### Extracted data entries
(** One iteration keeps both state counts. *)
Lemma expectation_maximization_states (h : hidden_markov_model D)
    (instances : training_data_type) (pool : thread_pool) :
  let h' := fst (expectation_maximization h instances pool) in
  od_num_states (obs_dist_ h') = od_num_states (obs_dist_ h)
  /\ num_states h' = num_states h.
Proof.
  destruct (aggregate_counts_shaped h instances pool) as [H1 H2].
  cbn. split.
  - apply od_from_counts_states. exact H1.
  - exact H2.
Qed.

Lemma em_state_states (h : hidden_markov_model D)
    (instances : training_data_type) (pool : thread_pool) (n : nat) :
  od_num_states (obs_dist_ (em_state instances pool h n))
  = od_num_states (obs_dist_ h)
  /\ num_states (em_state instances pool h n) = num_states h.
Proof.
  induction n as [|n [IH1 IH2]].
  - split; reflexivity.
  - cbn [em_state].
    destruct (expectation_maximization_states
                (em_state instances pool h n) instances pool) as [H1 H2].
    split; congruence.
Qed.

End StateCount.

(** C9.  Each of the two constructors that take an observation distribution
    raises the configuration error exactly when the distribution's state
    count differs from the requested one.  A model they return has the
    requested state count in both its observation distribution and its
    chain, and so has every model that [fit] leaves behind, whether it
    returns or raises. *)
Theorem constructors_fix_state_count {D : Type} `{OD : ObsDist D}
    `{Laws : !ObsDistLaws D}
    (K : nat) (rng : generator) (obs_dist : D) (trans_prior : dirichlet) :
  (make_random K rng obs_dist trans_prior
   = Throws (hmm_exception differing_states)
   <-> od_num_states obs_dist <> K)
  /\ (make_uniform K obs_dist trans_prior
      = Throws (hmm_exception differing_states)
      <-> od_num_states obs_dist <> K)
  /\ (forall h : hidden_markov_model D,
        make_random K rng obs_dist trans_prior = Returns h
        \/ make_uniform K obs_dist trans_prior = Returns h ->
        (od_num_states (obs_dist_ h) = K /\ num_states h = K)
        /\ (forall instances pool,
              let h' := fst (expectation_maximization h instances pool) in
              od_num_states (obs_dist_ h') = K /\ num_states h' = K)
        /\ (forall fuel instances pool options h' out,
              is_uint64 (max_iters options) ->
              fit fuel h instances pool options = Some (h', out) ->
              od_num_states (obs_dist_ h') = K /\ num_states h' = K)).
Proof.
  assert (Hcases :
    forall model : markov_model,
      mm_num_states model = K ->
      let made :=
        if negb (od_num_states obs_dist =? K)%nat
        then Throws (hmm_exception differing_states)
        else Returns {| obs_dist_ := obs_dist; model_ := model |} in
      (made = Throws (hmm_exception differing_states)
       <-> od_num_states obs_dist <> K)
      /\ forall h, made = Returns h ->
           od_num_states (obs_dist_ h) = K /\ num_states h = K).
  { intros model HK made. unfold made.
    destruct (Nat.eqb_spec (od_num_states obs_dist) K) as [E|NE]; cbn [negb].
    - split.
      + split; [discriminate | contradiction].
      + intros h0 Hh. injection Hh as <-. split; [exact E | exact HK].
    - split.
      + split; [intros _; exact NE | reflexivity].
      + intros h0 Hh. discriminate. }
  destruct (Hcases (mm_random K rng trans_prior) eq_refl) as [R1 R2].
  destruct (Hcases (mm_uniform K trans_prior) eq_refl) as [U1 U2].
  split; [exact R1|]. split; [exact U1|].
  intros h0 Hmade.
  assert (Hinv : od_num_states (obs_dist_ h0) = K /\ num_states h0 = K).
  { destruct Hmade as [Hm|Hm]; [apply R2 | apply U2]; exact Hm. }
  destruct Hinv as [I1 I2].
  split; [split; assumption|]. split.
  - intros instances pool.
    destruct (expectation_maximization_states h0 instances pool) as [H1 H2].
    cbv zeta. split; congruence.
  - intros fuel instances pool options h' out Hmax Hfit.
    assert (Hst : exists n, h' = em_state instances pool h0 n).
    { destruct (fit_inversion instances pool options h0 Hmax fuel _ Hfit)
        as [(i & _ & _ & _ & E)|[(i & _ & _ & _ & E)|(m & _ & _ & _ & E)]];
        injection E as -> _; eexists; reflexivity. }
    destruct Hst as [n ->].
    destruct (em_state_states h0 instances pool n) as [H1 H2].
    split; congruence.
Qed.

### REQUIRED WORK
Within the records above, count the lines that contain "both" and give only that number.

### RESPONSE TO THE EXERCISE
2